CoinList founder Andy Bromberg believes that spot Bitcoin (BTC) exchange-traded funds (ETFs) are just “watered down crypto” and a sign the industry is heading in the wrong direction, amid growing hype over potential ETF approvals in the United States.

Bromberg — also CEO of payments-focused wallet app Beam — told Cointelegraph: “If a Bitcoin ETF is considered crypto, we’ve failed as an industry.”

He said a Bitcoin ETF would “absolutely” be a net positive for crypto adoption but asserted the space’s success comes from helping people self-custody assets and decouple from the traditional finance system — the antithesis of a TradFi ETF.

Bromberg’s take is contrary to the prevailing sentiment of excitement around the potential for spot ETFs to bring in institutional money. Some predict ETFs could see Bitcoin’s market capitalization double and the price hit $150,000 by the end of 2024.

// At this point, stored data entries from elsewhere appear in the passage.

Variable E : Engine.
Implicit Types (a b : PeerAdapter E) (inbound : option MediaStream).

Lemma act_call_keeps_feeds cmd a :
  inboundStream (fst (act (act_call cmd) a)) = inboundStream a /\
  listeners (fst (act (act_call cmd) a)) = listeners a.
Proof. simpl. apply run_keeps_feeds. Qed.

Lemma play_cons x h a :
  play (x :: h) a =
    (fst (play h (fst (act x a))),
     snd (act x a) ++ snd (play h (fst (act x a)))).
Proof.
  simpl. destruct (act x a) as [a1 out1]. simpl.
  destruct (play h a1); reflexivity.
Qed.

Lemma deliver_keeps_stream ev ls m :
  fst (deliver ev ls (Some m)) = Some m.
Proof.
  induction ls as [|[ty s] ls IH]; simpl; [reflexivity|].
  destruct (EventType_eqb ty (event_type ev)); [|exact IH].
  assert (Hl : fst (listener ev s (Some m)) = Some m).
  { destruct ev as [|c|t [[|r l]|]]; reflexivity. }
  destruct (listener ev s (Some m)) as [inbound1 out1]. simpl in Hl. subst.
  destruct (deliver ev ls (Some m)) as [inbound2 out2]. exact IH.
Qed.

Lemma act_keeps_stream x a m :
  inboundStream a = Some m -> inboundStream (fst (act x a)) = Some m.
Proof.
  intros Hm. destruct x as [cmd|feed s|ev].
  - rewrite (proj1 (act_call_keeps_feeds cmd a)). exact Hm.
  - exact Hm.
  - simpl. rewrite dispatch_deliver, Hm. simpl. apply deliver_keeps_stream.
Qed.

(** X10.  Once [inboundStream] holds a stream, nothing replaces or
    changes it: no event, no command ([close] included), no
    subscription. *)
Theorem inboundStream_is_set_once :
  forall h a m,
    inboundStream a = Some m ->
    inboundStream (fst (play h a)) = Some m.
Proof.
  induction h as [|x h IH]; intros a m Hm; [exact Hm|].
  rewrite play_cons. simpl. apply IH. apply act_keeps_stream. exact Hm.
Qed.

Lemma act_listeners x a :
  listeners (fst (act x a)) = listeners a ++ subscriptions_of [x].
Proof.
  destruct x as [cmd|feed s|ev]; simpl.
  - rewrite (proj2 (run_keeps_feeds cmd a)). symmetry. apply app_nil_r.
  - reflexivity.
  - rewrite dispatch_deliver. simpl. symmetry. apply app_nil_r.
Qed.

(** X11.  The listeners on the connection are exactly the subscriptions
    made, in the order they were made: no command removes one, [close]
    included. *)
Theorem listeners_are_the_subscriptions_made :
  forall h a,
    listeners (fst (play h a)) = listeners a ++ subscriptions_of h.
Proof.
  induction h as [|x h IH]; intros a.
  - simpl. symmetry. apply app_nil_r.
  - rewrite play_cons. simpl fst. rewrite IH, act_listeners.
    rewrite <- app_assoc. f_equal.
    unfold subscriptions_of. simpl. rewrite app_nil_r. reflexivity.
Qed.


(** *** The stream the adapter makes is emitted at most once *)

Lemma synthetic_count_app out1 out2 :
  synthetic_count (out1 ++ out2) = synthetic_count out1 + synthetic_count out2.
Proof. unfold synthetic_count. rewrite filter_app, length_app. reflexivity. Qed.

CoinShares head of research James Butterfill told Cointelegraph that setting up a wallet for safe self-custody was still a daunting task for many non-tech-savvy institutional and retail investors. He believes an ETF will improve market access and will “help further democratize Bitcoin.”

“Self-custody simply isn’t possible for many institutional funds, as it steps outside the regulated framework they must operate in,” Butterfill said, adding that it’s also the case for some retail investors.

Matrixport research head and Crypto Titans author Markus Thielen agreed and argued the reason so much crypto remains on exchanges despite a string of collapses is because self-custody is “still problematic for most users and has clumsy interfaces.”

Bromberg conceded that self-custody has historically been a challenge but pointed to technology such as account abstraction — which allows for wallet creation without using a seed phrase and more recovery options if access is lost — as proof it was possible to make “mainstream-usable self-custody.”

However, Bromberg raised the question of how web 3.0 technology will impact business and whether it will be possible to make money with it. He also asked if web 3.0 is even real, and how it differs from web 2.0.

Institutional investors need legal clarity, not ETFs

Bromberg believes that the best way to give institutional investors who want to possess crypto is for regulatory agencies to provide legal clarity and for the industry to provide education on technology and products that will enable institutions to safely store it themselves.

“There are already institutions that own crypto on their balance sheet, and others can follow,” Bromberg said.

Tesla, MicroStrategy and some crypto miners are among the public companies that report holding crypto, although it is not known what their custody arrangements are.

Butterfill suggested that Bitcoin ETF holdings would come under a regulatory framework that would “ensure high standards for custody.” He explained that some Bitcoin ETF providers could offer physical redemption, similar to certain gold-backed ETFs.

Wall Street suits won’t change Bitcoin

Other Bitcoin advocates are worried about the potential impact of major asset managers such as BlackRock on the Bitcoin network.

Peter McCormack, a Bitcoiner, told Altcoin Daily in October that a BlackRock ETF would be “good for price but bad for Bitcoin” and expressed fear that it could become the largest Bitcoin holder through its ETF.

Butterfill argued, however, that BlackRock would represent a “large and diverse set of clients” in a regulated environment, which is “very different from an individual or the power a government may have if there were such a large holder.”

The trading volumes of existing Bitcoin exchange-traded products usually account for a maximum of 5% of the total Bitcoin volumes daily, “so we have a long way to go before the ETPs can compete with the overall market,” he said.

Thielen welcomed the possible new Bitcoin owners, saying that BlackRock’s ETF would “open the door to thousands of institutional players” who, in his view, will use Bitcoin to replace “gold and other safe-haven assets such as Treasurys.”

He added that everyone has the right to own Bitcoin and that the cryptocurrency has become a speculative asset, mostly moving away from its peer-to-peer cash roots.